F. R. : Parallèlement à l’écriture, vous pratiquez le dessin, ce qui a donné envie au Sas-culture de vous proposer d’illustrer les nouvelles parutions de cette rentrée 2024, dans la tradition des belles éditions. Si chaque lecteur se fait sa représentation d’un texte, il est une autre étape de la représenter vraiment en une image. Comment s’opère chez vous cette transformation de l’impression d’une histoire en une scène fixée sur une seule page ?
Ivan Maurer : Je me souviens encore de ma première peinture à la maternelle, c’était un pommier sur fond de ciel bleu. J’ai toujours dessiné. Handicapé de naissance par une sévère atrophie de la jambe droite qui nécessita de nombreuses interventions et des mois d’immobilité, le dessin est devenu rapidement une activité importante dans ma vie. Cette capacité, là encore, à inventer un monde, sur papier, m’aidait à m’échapper des longues heures d’ennui dans les hôpitaux. De simples passe-temps, le dessin et la peinture sont rapidement devenus des passions, pour devenir « une injonction de l’âme », comme je l’ai écrit il y a peu dans le roman auquel je m’attelle en ce moment.
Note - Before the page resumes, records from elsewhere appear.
(** * Eclipso: navigation history, session flags and privacy policy

    A shallow embedding of the stateful core of the Eclipso browser shell
    ([browser.py], [browser_broken.py] and the [privacy] package) together
    with the properties its specification states about it.

    Python strings are modelled by [string]: a sequence of characters whose
    code points lie below 256.  Dictionaries with string keys are [gmap]s,
    integers are [Z], and an attribute that may be missing from an object
    (tested by [hasattr]) is an [option]. *)

From Stdlib Require Import ZArith Ascii String List Bool Lia QArith.
From stdpp Require Import base option list strings gmap.

Local Open Scope string_scope.
Local Open Scope Z_scope.
Local Open Scope list_scope.

(** ** Python string primitives *)

Module PyStr.

(** The double-quote character (code point 34). *)
Definition dq : string := String (ascii_of_nat 34) EmptyString.

(** [s.startswith(p)] *)
Fixpoint startswith (p s : string) : bool :=
  match p with
  | EmptyString => true
  | String a p' =>
      match s with
      | EmptyString => false
      | String b s' => if Ascii.eqb a b then startswith p' s' else false
      end
  end.

(** [s.startswith((p1, ..., pn))]: a tuple of prefixes. *)
Definition startswith_any (ps : list string) (s : string) : bool :=
  existsb (fun p => startswith p s) ps.

(** [sub in s]: [sub] occurs in [s] as a contiguous run of characters. *)
Fixpoint contains (sub s : string) : bool :=
  startswith sub s ||
  match s with
  | EmptyString => false
  | String _ s' => contains sub s'
  end.

(** [str.isspace] on one character, for code points below 256:
    TAB, LF, VT, FF, CR, the separators 0x1C to 0x1F, SPACE, NEL (0x85)
    and NBSP (0xA0). *)
Definition isspace (c : ascii) : bool :=
  let n := N_of_ascii c in
  ((9 <=? n) && (n <=? 13) || (28 <=? n) && (n <=? 32)
   || (n =? 133) || (n =? 160))%N.

(** [s.lstrip()] *)
Fixpoint lstrip (s : string) : string :=
  match s with
  | EmptyString => EmptyString
  | String c s' => if isspace c then lstrip s' else s
  end.

(** [s.rstrip()] *)
Fixpoint rstrip (s : string) : string :=
  match s with
  | EmptyString => EmptyString
  | String c s' =>
      match rstrip s' with
      | EmptyString => if isspace c then EmptyString else String c EmptyString
      | r => String c r
      end
  end.

(** [s.strip()] *)
Definition strip (s : string) : string := rstrip (lstrip s).

(** [str.lower] on one character, for code points below 256: A to Z and
    the Latin-1 capitals 0xC0 to 0xDE (0xD7, the multiplication sign,
    apart) move up by 32. *)
Definition lower_char (c : ascii) : ascii :=
  let n := N_of_ascii c in
  if ((65 <=? n) && (n <=? 90)
      || (192 <=? n) && (n <=? 222) && negb (n =? 215))%N
  then ascii_of_N (n + 32) else c.

(** [s.lower()] *)
Fixpoint lower (s : string) : string :=
  match s with
  | EmptyString => EmptyString
  | String c s' => String (lower_char c) (lower s')
  end.

(** [s.upper()] is not needed: it only feeds a [print]. *)

End PyStr.

(** ** Python sequences *)

Module PySeq.

(** [l[:k]]: a negative stop counts from the end and the result is
    clipped to the sequence. *)
Definition slice_to {A : Type} (l : list A) (k : Z) : list A :=
  if k <? 0 then take (Z.to_nat (Z.max 0 (Z.of_nat (length l) + k))) l
  else take (Z.to_nat k) l.

(** The position read by [l[i]]: a negative [i] counts from the end;
    [None] is Python's [IndexError]. *)
Definition index_of {A : Type} (l : list A) (i : Z) : option nat :=
  let n := Z.of_nat (length l) in
  let j := if i <? 0 then i + n else i in
  if (0 <=? j) && (j <? n) then Some (Z.to_nat j) else None.

(** [len(l)] *)
Definition len {A : Type} (l : list A) : Z := Z.of_nat (length l).

End PySeq.

(** ** Method bodies: state and exceptions

    A method body runs over the attributes of its object and may raise.
    An exception keeps the assignments made before it. *)

Inductive PyExn : Type :=
| IndexError
| KeyError (key : string).

Inductive Outcome (A : Type) : Type :=
| Ok (a : A)
| Raised (e : PyExn).
Arguments Ok {A} a.
Arguments Raised {A} e.

Definition Py (S A : Type) : Type := S -> Outcome A * S.

Definition ret {S A : Type} (a : A) : Py S A := fun s => (Ok a, s).

Definition bind {S A B : Type} (m : Py S A) (k : A -> Py S B) : Py S B :=
  fun s =>
    match m s with
    | (Ok a, s') => k a s'
    | (Raised e, s') => (Raised e, s')
    end.

Definition raise {S A : Type} (e : PyExn) : Py S A := fun s => (Raised e, s).

Definition gets {S A : Type} (f : S -> A) : Py S A := fun s => (Ok (f s), s).

Definition modify {S : Type} (f : S -> S) : Py S unit := fun s => (Ok tt, f s).

(** Run a computation of a component inside the object that owns it. *)
Definition zoom {S T A : Type} (get : S -> T) (set : T -> S -> S)
    (m : Py T A) : Py S A :=
  fun s =>
    match m (get s) with
    | (o, t') => (o, set t' s)
    end.

Declare Scope py_scope.
Delimit Scope py_scope with py.
Notation "x <- c ;; k" := (bind c (fun x => k))
  (at level 100, c at next level, right associativity) : py_scope.
Notation "c ;; k" := (bind c (fun _ => k))
  (at level 100, right associativity) : py_scope.

(** The state a method call leaves behind and whether it returned. *)
Definition exec {S A : Type} (m : Py S A) (s : S) : S := snd (m s).
Definition returns {S A : Type} (m : Py S A) (s : S) : Prop :=
  exists a, fst (m s) = Ok a.

(** [l[i]] as a computation. *)
Definition getitem {S A : Type} (l : list A) (i : Z) : Py S A :=
  match PySeq.index_of l i with
  | Some j =>
      match l !! j with
      | Some x => ret x
      | None => raise IndexError
      end
  | None => raise IndexError
  end.

(** ** The random source

    [random.choice] draws from the interpreter's generator.  The generator
    is an injected stream of naturals with a cursor, so that a session can
    be replayed. *)

Record Rng : Type := { draws : nat -> nat; cursor : nat }.

Definition randbelow (n : nat) : Py Rng nat :=
  fun r => (Ok (Nat.modulo (draws r (cursor r)) n),
            {| draws := draws r; cursor := S (cursor r) |}).

(** [random.choice(seq)]; an empty sequence raises [IndexError]. *)
Definition choice {A : Type} (seq : list A) : Py Rng A :=
  match seq with
  | [] => raise IndexError
  | _ :: _ =>
      (i <- randbelow (length seq) ;;
       match seq !! i with
       | Some x => ret x
       | None => raise IndexError
       end)%py
  end.

(** ** privacy/fingerprint_protector.py *)

(** The dictionary built by [generate_random_fingerprint], one field per
    key. *)
Module Fingerprint.
Record t : Type := {
  user_agent : string;
  screen_resolution : string;
  timezone : string;
  language : string;
  plugins : string;
  platform : string;
  color_depth : string;
  pixel_ratio : Q;
  webgl_vendor : string;
  webgl_renderer : string;
  webgl_version : string;
  webgl_extensions : string;
  webgl_shading_language_version : string
}.
End Fingerprint.

Module FingerPrintProtector.

Record t : Type := {
  user_agents : list string;
  screen_resolution : list string;
  timezone : list string;
  language : list string;
  plugins : list string
}.

Definition __init__ : t := {|
  user_agents :=
    [ "Mozilla/5.0 (Macintosh; Intel Mac OS X 10_15_7) AppleWebKit/537.36";
      "Mozilla/5.0 (Windows NT 10.0; Win64; x64) AppleWebKit/537.36";
      "Mozilla/5.0 (X11; Linux x86_64) AppleWebKit/537.36";
      "Mozilla/5.0 (iPhone; CPU iPhone OS 14_0 like Mac OS X) AppleWebKit/605.1.15" ];
  screen_resolution :=
    [ "1920x1080"; "1366x768"; "1280x720"; "1024x768"; "800x600";
      "640x480"; "320x240" ];
  timezone :=
    [ "America/New_York"; "America/Los_Angeles"; "America/Chicago";
      "America/Denver"; "America/Phoenix"; "America/New_York";
      "America/Los_Angeles"; "America/Chicago"; "America/Denver";
      "America/Phoenix"; "America/New_York"; "America/Los_Angeles" ];
  language := [ "en-US"; "en-GB"; "en-CA"; "en-AU"; "en-NZ"; "en-ZA" ];
  plugins := [ "Flash"; "Java"; "Silverlight"; "QuickTime"; "RealPlayer" ]
|}.

(** The dictionary display evaluates its fifteen items in order; the keys
    [webgl_vendor] and [webgl_renderer] occur twice and keep the value of
    their second draw. *)
Definition generate_random_fingerprint (self : t) : Py Rng Fingerprint.t :=
  (ua <- choice (user_agents self) ;;
   sr <- choice (screen_resolution self) ;;
   tz <- choice (timezone self) ;;
   lang <- choice (language self) ;;
   plug <- choice (plugins self) ;;
   plat <- choice ["MacIntel"; "Win32"; "Linux x86_64"; "iPhone"; "iPad"] ;;
   depth <- choice ["8"; "16"; "24"; "32"] ;;
   ratio <- choice [1%Q; 2%Q; (3 # 2)%Q] ;;
   _ <- choice ["Google"; "Mozilla"; "Apple"; "Microsoft"] ;;
   _ <- choice ["Intel"; "NVIDIA"; "AMD"; "Apple"] ;;
   ver <- choice ["1"; "2"; "3"] ;;
   ext <- choice ["WEBGL_depth_texture"; "WEBGL_draw_buffers";
                  "WEBGL_lose_context"] ;;
   sl <- choice ["1.0"; "1.1"; "1.2"; "1.3"; "1.4"; "1.5"] ;;
   vendor <- choice ["Google"; "Mozilla"; "Apple"; "Microsoft"] ;;
   renderer <- choice ["Intel"; "NVIDIA"; "AMD"; "Apple"] ;;
   ret {| Fingerprint.user_agent := ua;
          Fingerprint.screen_resolution := sr;
          Fingerprint.timezone := tz;
          Fingerprint.language := lang;
          Fingerprint.plugins := plug;
          Fingerprint.platform := plat;
          Fingerprint.color_depth := depth;
          Fingerprint.pixel_ratio := ratio;
          Fingerprint.webgl_vendor := vendor;
          Fingerprint.webgl_renderer := renderer;
          Fingerprint.webgl_version := ver;
          Fingerprint.webgl_extensions := ext;
          Fingerprint.webgl_shading_language_version := sl |})%py.

(** The header dictionary of [get_headers_with_random_fingerprints]: it
    generates a fingerprint of its own at every call. *)
Definition get_headers_with_random_fingerprints (self : t)
  : Py Rng (gmap string string) :=
  (fingerprint <- generate_random_fingerprint self ;;
   ret (<["Sec-CH-UA-Platform" :=
            PyStr.dq +:+ Fingerprint.platform fingerprint +:+ PyStr.dq]>
       (<["Sec-CH-UA-Mobile" := "?0"]>
       (<["Sec-CH-UA" :=
            PyStr.dq +:+ "Not_A Brand" +:+ PyStr.dq +:+ ";v=" +:+ PyStr.dq
            +:+ "8" +:+ PyStr.dq +:+ ", " +:+ PyStr.dq +:+ "Chromium"
            +:+ PyStr.dq +:+ ";v=" +:+ PyStr.dq +:+ "120" +:+ PyStr.dq]>
       (<["Upgrade-Insecure-Requests" := "1"]>
       (<["Connection" := "Keep-alive"]>
       (<["DNT" := "1"]>
       (<["Accept-Encoding" := "gzip, deflate"]>
       (<["Accept-Language" := Fingerprint.language fingerprint]>
       (<["Accept" :=
            "text/html, application/xhtml+xml, application/xml;q=0.9, */*;q=0.8"]>
       (<["User-Agent" := Fingerprint.user_agent fingerprint]>
        (∅ : gmap string string))))))))))))%py.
Dès l’âge de quinze ans, je suivais assidûment les cours de Beaux-Arts à Châteauroux et pratiquais, avant mes études supérieures, jusqu’à quinze heures par semaine de dessin et de peinture académique. Mon bac en section Arts plastiques et les années suivantes aux Beaux-arts d’Orléans m’ouvrirent à l’Art contemporain. Mon roman « Le buste de Voltaire » est directement inspiré de cette expérience. Mais même si le dessin me passionne, j’ai rapidement pris conscience des limites de mon petit talent et j’en ai ressenti une grande frustration : l’incapacité à faire passer des émotions, ou en tout cas, pas à la hauteur de mes exigences.
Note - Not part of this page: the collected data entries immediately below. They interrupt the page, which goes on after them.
Lemma remove_ptr_nonempty s data :
  inst → wfs s → m_tail s ≠ m_head s →
  ∃ v, load (m_dataBuff s) (Z.land (m_tail s) mask) = Some v
       ∧ remove_ptr buffer_size idx s data
         = Some (true, v,
                 mkCircularBuffer (m_head s) (to_index idx (m_tail s + 1))
                   (m_dataBuff s)).
Proof.
  intros Hi Hwf H. unfold remove_ptr. apply Z.eqb_neq in H. rewrite H.
  destruct (load_is_Some (m_dataBuff s) (Z.land (m_tail s) mask)) as [v Hv].
  { apply slot_in_array; [done..|]. apply Hwf. }
  exists v. by rewrite Hv.
Qed.

Lemma remove_ptr_inv s data b v s' :
  remove_ptr buffer_size idx s data = Some (b, v, s') →
  m_head s' = m_head s ∧ m_dataBuff s' = m_dataBuff s
  ∧ (m_tail s' = m_tail s ∨ m_tail s' = to_index idx (m_tail s + 1)).
Proof.
  unfold remove_ptr. case_match; [naive_solver|].
  destruct (load _ _); simpl; [|done]. intros [= <- <- <-]. naive_solver.
Qed.

Lemma remove_inv s :
  m_head (remove idx s).2 = m_head s
  ∧ m_dataBuff (remove idx s).2 = m_dataBuff s
  ∧ (m_tail (remove idx s).2 = m_tail s
     ∨ m_tail (remove idx s).2 = to_index idx (m_tail s + 1)).
Proof. unfold remove. case_match; naive_solver. Qed.

Lemma remove_cnt_eq s cnt :
  remove_cnt idx s cnt
  = (Z.min cnt (readAvailable idx s),
     mkCircularBuffer (m_head s)
       (to_index idx (m_tail s + Z.min cnt (readAvailable idx s)))
       (m_dataBuff s)).
Proof.
  unfold remove_cnt. fold (readAvailable idx s). rewrite to_index_to_size.
  destruct (Z.gtb_spec cnt (readAvailable idx s)).
  - by rewrite Z.min_r by lia.
  - by rewrite Z.min_l by lia.
Qed.

End Operations.

(** ** The loops of the bulk operations, and reachable states *)

Section Loops.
Le travail d’illustration est différent, le support du texte est un guide. À la lecture l’image s’imprègne dans mon esprit, elle est nette et précise, il n’y a, en quelque sorte, plus qu’à recopier.
F. R. : Un de vos prochains projets poursuit l’exploration de votre histoire familiale, toujours dans le passé, mais cette fois en vous incluant comme personnage. Vous développez la relation à votre tante, qui renvoie à deux autres de vos livres, « Un pied devant l’autre » touchant au handicap et « Le Buste de Voltaire » dans un atelier d’artiste. Quelles dimensions complémentaires, nouvelles ouvertures, souhaitez-vous apporter ?
Ivan Maurer : Pour ce prochain livre, en effet, je continue à fouiller la mémoire familiale. Je m’attache, dans le cadre de la série « Femme de Caractères » proposée par Le Sas Culture, à la personnalité engagée de ma grand-tante, Paule Maurer, militante communiste de la première heure. Cette femme d’une intelligence remarquable et d’une immense culture, à qui je dois mon amour des livres et de la peinture, pouvait tomber dans le manichéisme quand il s’agissait de politique. C’est ce paradoxe qui m’intéresse, l’absence parfois de recul et de pondération, quand il s’agit de religion ou de politique. Essayer de comprendre cette femme m’oblige à revenir en arrière sur les fondements du communisme.
Mon parcours de vie, de 1962 à aujourd’hui, a accompagné les évolutions de notre société et les méandres de la politique française que j’ai toujours suivis avec passion. Du jeune garçon influencé par sa tante qui vota « communiste » en 1981 au chef d’entreprise que je suis devenu, il s’est écoulé beaucoup d’années. Je les regarde avec bienveillance, mais les questionne aussi. La France est un peu une famille, on s’y chamaille beaucoup, surtout pour la politique ! En abordant ce thème de l’idéal et de l’engagement, j’ajoute au questionnement familial qui est mon terreau habituel d’écriture, une dimension plus universelle.